Невзгоды настолько погасили в несчастных пленниках само сознание жизни, что, охваченные непобедимой апатией, они поджигали пол среди комнаты, садились вокруг и подвергали себя медленному самосожжению. Так случился пожар в военном госпитале Закрета, и этот несчастный случай часто возобновлялся в деревнях. Рядом с этими ужасными картинами нищеты, обогатившиеся грабежом казаки продавали на ассигнации и за самую низкую цену слитки золота, серебра, жемчуг, часы и драгоценные вещи. В то же время они продолжали грабить по деревням. Я постоянно просила Кутузова дать охрану моим знакомым. "Какие негодяи, -- говорил мне при этом фельдмаршал, -- им всегда мало, вот я заставлю их вернуть награбленное". На самом деле, он принудил казаков доставить известное количество серебряных слитков для статуй двенадцати апостолов в Казанском соборе, в Петербурге. В Вильне казаки продавали детей несчастных французов, покинувших Москву, чтобы последовать за Великой армией. Бедняжки, отнятые от материнской груди, могли лишь плакать в жестких руках своих своеобразных покровителей: они не могли назвать своих родителей, которые, без сомнения, погибли во время отступления. Один итальянский певец, сопрано Торкинио, которого я раньше встречала в Вильне, где он давал уроки, и который был в Москве во время взятия ее французами (он каждый вечер пел у Наполеона, всегда просившего его спеть "Нину", сочинение Паезиелло), тоже был взят казаками и приведен в Вильну, где он был освобожден. Торкинио рассказал мне довольно любопытные вещи о своих сторожах. Каждый вечер, возвращаясь на биваки, казаки, в виде развлечения, переодевались в награбленные днем мундиры французских маршалов и генералов. Бедный Торкинио и его товарищ -- итальянец, тоже хороший артист, принуждены были петь, чтобы заработать свой ужин. Усевшись на обледенелом снегу вокруг костра, освещавшего своим ярким пламенем их дикие лица и богатые одежды, представлявшие такой удивительный контраст с манерами их владетелей, -- казаки, казалось, наслаждались гармоничными звуками юга, песнями, где воспевалась "возлюбленная Нина", -- бесконечно чарующими песнями, которые могли бы смягчить не только этих суровых детей севера, но также их жестокий климат.

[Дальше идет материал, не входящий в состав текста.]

Lemma pending_from_suffix (texts : list string) :
  forall s acc, exists before,
    acc ++ nonempty_texts texts = before ++ pending_from s acc texts.
Proof.
  unfold nonempty_texts.
  induction texts as [| t rest IH]; intros s acc; simpl.
  { exists []. by rewrite app_nil_r. }
  destruct (decide (t = "")) as [-> | Ht].
  { rewrite classify_empty. rewrite filter_cons_False by (simpl; tauto). apply IH. }
  rewrite filter_cons_True by (apply Is_true_true, truthy_true, Ht).
  destruct (classify_cases s t Ht)
    as [(_ & ->) | [(_ & _ & ->) | (_ & _ & ->)]]; simpl.
  - destruct (IH {| window := window s; chunk_count := chunk_count s;
                    prev_text := t; stable_cycles := 0; cycles := cycles s |}
                (acc ++ [t])) as [before Hb].
    exists before. rewrite <- Hb, <- app_assoc. done.
  - destruct (IH {| window := window s; chunk_count := chunk_count s;
                    prev_text := t; stable_cycles := 1; cycles := cycles s |}
                (acc ++ [t])) as [before Hb].
    exists before. rewrite <- Hb, <- app_assoc. done.
  - destruct (IH {| window := []; chunk_count := chunk_count s;
                    prev_text := ""; stable_cycles := 0; cycles := cycles s |}
                []) as [before Hb].
    exists (acc ++ [t] ++ before). simpl in Hb. rewrite Hb, <- !app_assoc. done.
Qed.

Lemma tracks_fresh : tracks fresh_locals [].
Proof. by apply tracks_none. Qed.

(** C1 (amended).  Feeding the classification step the text [t] after the
    cycle texts [texts] emits a final event exactly when [t] is non-empty
    and is also the text of the two most recent non-empty cycles since the
    previous final event (or since the start of the session); the pending
    texts are the tail of the non-empty cycle texts, cycles with an empty
    text being skipped.  A final event carries the text of its cycle.  A
    cycle with an empty text emits nothing and changes neither [prev_text]
    nor the repeat counter nor the window.  On the cycle texts
    "", "hi", "", "hi", "hi", "hi" the empty cycles emit nothing, the final
    event for "hi" is emitted by the fifth cycle and the sixth cycle emits
    a partial event. *)
Theorem C1_final_iff_two_pending_repeats (texts : list string) (t : string) :
  let s := fst (run_cycles fresh_locals texts) in
  (is_final (snd (Wisprtux.classify s t)) = true
   <-> t <> "" /\ exists older, pending texts = older ++ [t; t])
  /\ (exists before, nonempty_texts texts = before ++ pending texts)
  /\ (is_final (snd (Wisprtux.classify s t)) = true ->
      snd (Wisprtux.classify s t) = Some (final_event t))
  /\ Wisprtux.classify s "" = (s, None)
  /\ snd (run_cycles fresh_locals scenario_c)
     = [None; Some (partial_event "hi"); None; Some (partial_event "hi");
        Some (final_event "hi"); Some (partial_event "hi")].
Proof.
  intros s. split; [| split; [| split; [| split]]].
  - apply tracks_final_iff, tracks_run, tracks_fresh.
  - apply (pending_from_suffix texts fresh_locals []).
  - destruct (decide (t = "")) as [-> | Ht]; [discriminate |].
    destruct (classify_cases s t Ht)
      as [(_ & ->) | [(_ & _ & ->) | (_ & _ & ->)]]; simpl; done.
  - reflexivity.
  - reflexivity.
Qed.
Definition render (s : State) : Rendered :=
  match view s with
  | ViewHome => RenderHome
  | v =>
      match v, currentExam s with
      | ViewResult, Some exam => RenderResult (resultScore s exam)
      | _, None => RenderNull
      | _, Some _ =>
          match currentQ s with
          | Some q => RenderExam q
          | None => RenderTypeError
          end
      end
  end.

(** [answeredCount] of the exam view (line 217). *)
Definition answeredCount (s : State) : nat := size (userAnswers s).

(** getOptionClasses (lines 219-231), for the question on screen. *)
Definition optionBase : string :=
  "w-full relative group flex items-start gap-4 p-5 rounded-xl border-2 text-left transition-all duration-200 ease-out ".

Definition optionCorrect : string :=
  "border-green-500 bg-green-50 ring-1 ring-green-500".
Definition optionWrong : string := "border-red-400 bg-red-50 opacity-90".
Definition optionDimmed : string :=
  "border-slate-100 bg-slate-50 opacity-60 grayscale".
Definition optionSelected : string :=
  "border-indigo-600 bg-indigo-50 shadow-md ring-1 ring-indigo-600 z-10 scale-[1.01]".
Definition optionDefault : string :=
  "border-slate-200 bg-white hover:border-indigo-300 hover:bg-slate-50".

Definition getOptionClasses (s : State) (currentQ : Question.t)
    (optionId : string) : string :=
  let currentSelected := answersFor (userAnswers s) (Question.id currentQ) in
  let isSelected := includes optionId currentSelected in
  let classes := optionBase in
  if isReviewMode s then
    let isCorrect := includes optionId (Question.correctAnswers currentQ) in
    if isCorrect then classes +:+ optionCorrect
    else if isSelected && negb isCorrect then classes +:+ optionWrong
    else classes +:+ optionDimmed
  else
    if isSelected then classes +:+ optionSelected
    else classes +:+ optionDefault.

(** The palette button of question [q] at position [idx] (lines 363-392). *)
Definition paletteCorrect : string :=
  "bg-green-100 text-green-700 border-green-200 hover:bg-green-200".
Definition paletteWrong : string :=
  "bg-red-100 text-red-700 border-red-200 hover:bg-red-200".
Definition paletteSkipped : string :=
  "bg-slate-100 text-slate-500 hover:bg-slate-200".
Definition paletteAnswered : string :=
  "bg-indigo-600 text-white border-indigo-600 shadow-md shadow-indigo-200".
Definition paletteUnanswered : string :=
  "bg-white text-slate-600 border-slate-200 hover:bg-slate-50".

Definition bgClass (s : State) (q : Question.t) : string :=
  let st := getQuestionStatus s q in
  if isReviewMode s then
    if negb (isSkipped st) then
      if isCorrect st then paletteCorrect else paletteWrong
    else paletteSkipped
  else
    if isAnswered st then paletteAnswered else paletteUnanswered.

Definition activeClass (s : State) (idx : Z) : string :=
  if bool_decide (currentQuestionIdx s = idx)
  then "ring-2 ring-offset-1 ring-indigo-500 z-10"
  else "border".

Definition paletteClassName (s : State) (q : Question.t) (idx : Z) : string :=
  "h-10 w-full rounded-lg text-sm font-bold transition-all "
    +:+ bgClass s q +:+ " " +:+ activeClass s idx.

(** ** The events a view offers

    [enabled EXAM_DATA s ev]: the control that raises [ev] is on screen and
    not disabled in state [s].  The home view lists the exams of
    [EXAM_DATA] (questions.json, not part of the sources); option buttons
    belong to the question on screen and are disabled in review mode;
    Previous and Next are disabled at the ends; Submit is rendered outside
    review mode; the palette passes the positions of the questions and the
    result view passes 0; [GoHome] stands for the buttons that call
    [handleGoHome]; a tick needs the timer. *)
Definition enabled (EXAM_DATA : list ExamSet.t) (s : State) (ev : Event) : Prop :=
  match ev, render s with
  | StartExam exam, RenderHome => exam ∈ EXAM_DATA
  | OptionSelect qId optionId type, RenderExam q =>
      isReviewMode s = false ∧ qId = Question.id q ∧ type = Question.type q
      ∧ optionId ∈ (Option.id <$> Question.options q)
  | Next, RenderExam _ =>
      match currentExam s with
      | Some exam =>
          currentQuestionIdx s ≠ (Z.of_nat (length (ExamSet.questions exam)) - 1)%Z
      | None => False
      end
  | Prev, RenderExam _ => currentQuestionIdx s ≠ 0%Z
  | SubmitExam _, RenderExam _ => isReviewMode s = false
  | ReviewQuestion index, RenderResult _ => index = 0%Z
  | ReviewQuestion index, RenderExam _ =>
      match currentExam s with
      | Some exam =>
          (0 ≤ index < Z.of_nat (length (ExamSet.questions exam)))%Z
      | None => False
      end
  | GoHome, RenderResult _ => True
  | GoHome, RenderExam _ => True
  | Tick, _ => timerRunning s = true
  | _, _ => False
  end.

(** The states the user interface can bring about. *)
Inductive ui_reachable (EXAM_DATA : list ExamSet.t) : State → Prop :=
  | ui_reachable_init : ui_reachable EXAM_DATA initialState
  | ui_reachable_step s ev :
      ui_reachable EXAM_DATA s → enabled EXAM_DATA s ev →
      ui_reachable EXAM_DATA (step s ev).

(** The current index is a position of the loaded exam. *)
Definition index_in_range (s : State) : Prop :=
  match currentExam s with
  | Some exam =>
      (0 ≤ currentQuestionIdx s < Z.of_nat (length (ExamSet.questions exam)))%Z
  | None => True
  end.

(** Number of [Tick] events in a trace. *)
Definition isTick (ev : Event) : bool :=
  match ev with Tick => true | _ => false end.

Definition ticks (evs : list Event) : nat :=
  length (filter (λ ev, isTick ev = true) evs).

(** Either no exam is loaded and the home view is shown, or an exam of
    [EXAM_DATA] is loaded, another view is shown and the current index is
    a position of the exam. *)
Definition ui_invariant (EXAM_DATA : list ExamSet.t) (s : State) : Prop :=
  match currentExam s with
  | None => view s = ViewHome
  | Some exam =>
      view s ≠ ViewHome ∧ exam ∈ EXAM_DATA
      ∧ (0 ≤ currentQuestionIdx s
           < Z.of_nat (length (ExamSet.questions exam)))%Z
  end.

(** Every answered question id is the id of a question of the loaded
    exam. *)
Definition answers_in_exam (s : State) : Prop :=
  match currentExam s with
  | None => True
  | Some exam =>
      ∀ k, is_Some (userAnswers s !! k) →
           k ∈ (Question.id <$> ExamSet.questions exam)
  end.

(** Each event of a trace is enabled in the state it meets. *)
Fixpoint enabled_all (EXAM_DATA : list ExamSet.t) (s : State)
    (evs : list Event) : Prop :=
  match evs with
  | [] => True
  | ev :: evs => enabled EXAM_DATA s ev ∧ enabled_all EXAM_DATA (step s ev) evs
  end.

(** The example session as the controls allow it: Next before answering
    Q2, then submission and the jump back to the first question. *)
Definition session2_events : list Event :=
  [StartExam exam2; OptionSelect 1 "B" single; Next;
   OptionSelect 2 "C" multiple; Tick; OptionSelect 2 "A" multiple].

Definition session2_ui : State := run initialState session2_events.

(** * Properties *)

(** ** Arrays of option ids *)

Lemma includes_true x arr : includes x arr = true ↔ x ∈ arr.
Proof. unfold includes. apply bool_decide_eq_true. Qed.

Lemma includes_false x arr : includes x arr = false ↔ x ∉ arr.
Proof. unfold includes. apply bool_decide_eq_false. Qed.

Lemma length_eqb_0 {A} (l : list A) : (length l =? 0)%nat = true ↔ l = [].
Proof. rewrite Nat.eqb_eq. apply length_zero_iff_nil. Qed.

Lemma filter_ne_notin (o : string) (l : list string) : o ∉ l → filter (λ id, id ≠ o) l = l.
Proof.
  induction l as [|x l IH]; intros Hnot; [done|].
  apply not_elem_of_cons in Hnot as [Hne Hnot].
  rewrite filter_cons_True by congruence. by rewrite IH.
Qed.

Lemma notin_filter_ne (o : string) (l : list string) : o ∉ filter (λ id, id ≠ o) l.
Proof. rewrite list_elem_of_filter. tauto. Qed.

Тысячи подобных рассказов являлись предметом наших бесед в виленском обществе. Как ненавистен был нам истинный виновник всех этих бедствий! Помню, как на одном из таких собраний присутствующие стали изобретать разного рода казни для Наполеона. Особенно изобретателен был один англичанин, делавший предложения в мрачном духе своих соотечественников. Когда настал мой черед, я сказала: "Мне хотелось бы, чтобы Наполеон утонул в тех слезах, которые он заставил пролить".
Среди всех этих бедственных картин я также испытывала личные горести. Я не получала никаких известий от моего отца и братьев.
Часто приходили сказать мне, что они взяты в плен и что в данных обстоятельствах можно этому только радоваться.